With the win, the Jazz improved to 35-36; with the loss, Houston dropped to 35-37. That means Utah now sits in sole possession of eighth place in the West, a half-game ahead of Houston in the race for the conference’s final playoff berth. The win also earned Utah a split of the four-game regular-season series between the two teams, meaning the Jazz will no longer lose the first tiebreaker should the two teams finish with the same record. (As it stands, though, they’d lose the third, which is record within one’s own division, and fourth, record within the conference.)
And since the Jazz have a game in hand and an easier closing schedule than the Rockets, and since the Dallas Mavericks are still reeling from the revelation that Chandler Parsons will miss the rest of the season, the win gave their postseason odds a real boost; after Wednesday’s win, FiveThirtyEight’s prediction model has the likelihood of the Jazz making the playoffs at 90 percent.
Houston, on the other hand, saw its odds drop to 71 percent — again, the likelihood of the wounded Mavs dropping out after losing of eight of their last 10, including a Wednesday defeat at the hands of the sixth-seeded Portland Trail Blazers, and one of their best players means there’s probably another spot open — and watched an opportunity to move into seventh place morph into one of the more dispiriting losses of a season full of them.
Patrick Beverley slammed a cabinet door in his locker and yelled “F***!”

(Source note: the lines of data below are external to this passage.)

Lemma commanded_turn rq q s D :
  agrees id_generator (as_service s, D) → sv_failpoints (as_service s) = Failpoints_default →
  authorized header_to_str rq (as_auth_token s) → commanded rq = Some q →
  deletion_answered rq (http rq s).1 →
  turn clock id_generator (as_service s, D) (as_service (http rq s).2, unconfirmed rq (http rq s).1 D) ∧
  sv_failpoints (as_service (http rq s).2) = Failpoints_default.
Proof.
  intros [Hinv Hs] Hf Ha Hq Hd. destruct (commanded_spec _ _ Hq) as (i & pattern & mr & Hi & Hroute & Hcmd).
  pose proof (http_performs clock id_generator to_bytes serde header_to_str matchit path_param
    rq s i pattern mr _ Ha Hi Hroute Hcmd) as Hp.
  assert (keeps_runtime q (as_service s)) as Hkeeps by (by eapply commanded_keeps).
  destruct (http_command_typed _ _ _ Hcmd) as [Htyped Hr].
  assert (∀ t, q ≠ ReqRestore t) as Hn by (by intros t ->).
  pose proof (turn_request clock id_generator q (as_service s) D Htyped Hkeeps) as Hturn.
  pose proof (request_tracked clock id_generator Hinj q _ Hinv Htyped Hkeeps) as Hinv'.
  destruct (run_request_tables clock id_generator q (as_service s)) as [_ (_ & _ & Hfp & _)]; [apply Hinv..|done|].
  unfold performs in Hp.
  destruct (run_request clock id_generator q (as_service s)) as [[[]|e] v] eqn:Hrun; simpl in Hturn, Hfp;
    apply (wp_elim _ _ _ _ _ Hinv') in Hrun as Hinv''.
  - assert (as_service (http rq s).2 = v ∧ rp_status (http rq s).1 ∈ [OK; CREATED; NO_CONTENT]) as [-> Hy].
    { destruct Hp as [Hp|[id Hp]]; [done|].
      pose proof (rt_snapshot_spec id (sv_runtime v) (ti_ok _ _ Hinv'')) as Hsnap. unfold wp in Hsnap.
      destruct (rt_snapshot id (sv_runtime v)) as [o rt]. simpl in Hsnap. destruct Hsnap as (-> & x & -> & _).
      destruct Hp as [-> Hy]. by destruct v. }
    erewrite unconfirmed_success by done. split; [done|congruence].
  - rewrite Hp. simpl. erewrite unconfirmed_error by done. split; [done|congruence].
Qed.

(** Service and runtime agree, and no failpoint is set: only tests set any. *)
Definition ready (x : AppState R * gset string) : Prop :=
  agrees id_generator (as_service x.1, x.2) ∧ sv_failpoints (as_service x.1) = Failpoints_default.

(** Over HTTP nothing happens to the service but its turns, and the client's books are
    the service's own. *)
Lemma http_turn_turn x y :
  path_rejects path_param → ready x → http_turn x y →
  turn clock id_generator (as_service x.1, x.2) (as_service y.1, y.2) ∧ ready y.
Proof.
  intros Hpath [Hx Hf] Hstep.
  enough (turn clock id_generator (as_service x.1, x.2) (as_service y.1, y.2) ∧
          sv_failpoints (as_service y.1) = Failpoints_default) as [Hturn Hf'].
  { split; [done|]. split; [by eapply turn_agrees|done]. }
  destruct Hstep as [rq s D Hd|faults m s D]; simpl in *.
  - destruct (Authed_spec header_to_str rq s) as [[Ha _]|[Ha _]].
    + destruct (commanded rq) as [q|] eqn:Hq; [by eapply commanded_turn|].
      pose proof (uncommanded_unchanged rq s Hpath (ti_ok _ _ (proj1 Hx)) Hq) as Hu.
      assert (unconfirmed rq (http rq s).1 D = D) as -> by (unfold unconfirmed; by rewrite Hq).
      split; [by constructor|]. destruct Hu as (_ & _ & _ & _ & Hfp & _). congruence.
    + rewrite router_unauthorized, unconfirmed_refused by done. split; [|done].
      constructor. apply unchanged_refl.
  - split; [|done]. constructor. by split_and!.
Qed.

End http_turns.

(** * The daemon over HTTP *)
Section daemon.
  Context (clock : nat → Z) (id_generator : nat → string).
  Context {Body : Type} (to_bytes : Body → Z → option string) (serde : Decoders).
  Context (header_to_str : string → option string).
  Context (matchit : list string → string → option nat).
  Context (path_param : string → result string Response).
  Context (Hinj : ∀ m n, id_generator m = id_generator n → m = n) (Hpath : path_rejects path_param).

Abbreviation turn_of R := (http_turn (R := R) clock id_generator to_bytes serde header_to_str matchit path_param).
Abbreviation ProxyState := (AppState (RealRuntime TcpRuntime UdpRuntime)).

(** In proxy mode: requests, and events of the relays' tasks. *)
Inductive http_system_step : ProxyState * gset string → ProxyState * gset string → Prop :=
| http_system_turn x y : turn_of _ x y → http_system_step x y
| http_system_tcp ev x s D :
    tcp_event ev (rr_tcp (sv_runtime (as_service s))) = Some x →
    http_system_step (s, D)
      (set_service (set_runtime (rr_set_tcp x (sv_runtime (as_service s))) (as_service s)) s, D)
| http_system_udp ev x s D :
    udp_event ev (rr_udp (sv_runtime (as_service s))) = Some x →
    http_system_step (s, D)
      (set_service (set_runtime (rr_set_udp x (sv_runtime (as_service s))) (as_service s)) s, D).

— Calvin Watkins (@calvinwatkins) March 24, 2016
The Rockets lost despite getting a pretty tremendous performance from Harden, who popped for 26 points with 10 assists, eight steals and seven rebounds in 42 minutes despite playing in the second game of a back-to-back on a sprained left ankle:
For the second straight night, though, a strong performance by Harden wasn’t enough to avoid a final-seconds defeat. Houston has now lost three in a row and five of its last seven, and the road doesn’t figure to get any easier, as the next two weeks will see the Rockets take on both top-flight competition (the Toronto Raptors, Cleveland Cavaliers and Oklahoma City Thunder) and teams who, like the Rockets, are fighting for their postseason lives (the Indiana Pacers, Chicago Bulls and Mavericks).
“The season’s not over,” Rockets interim coach J.B. Bickerstaff said, according to Kristie Rieken of The Associated Press. “We’re in a position where, we take care of business we can still get into the playoffs. But we’ve got to take care of business.”
On consecutive nights, with the game on the line, Houston couldn’t do that. On Wednesday, Utah could, and that’s why the Jazz left Texas with the win, the eighth seed and what could be a pivotal leg up in the race for their first playoff trip in four seasons.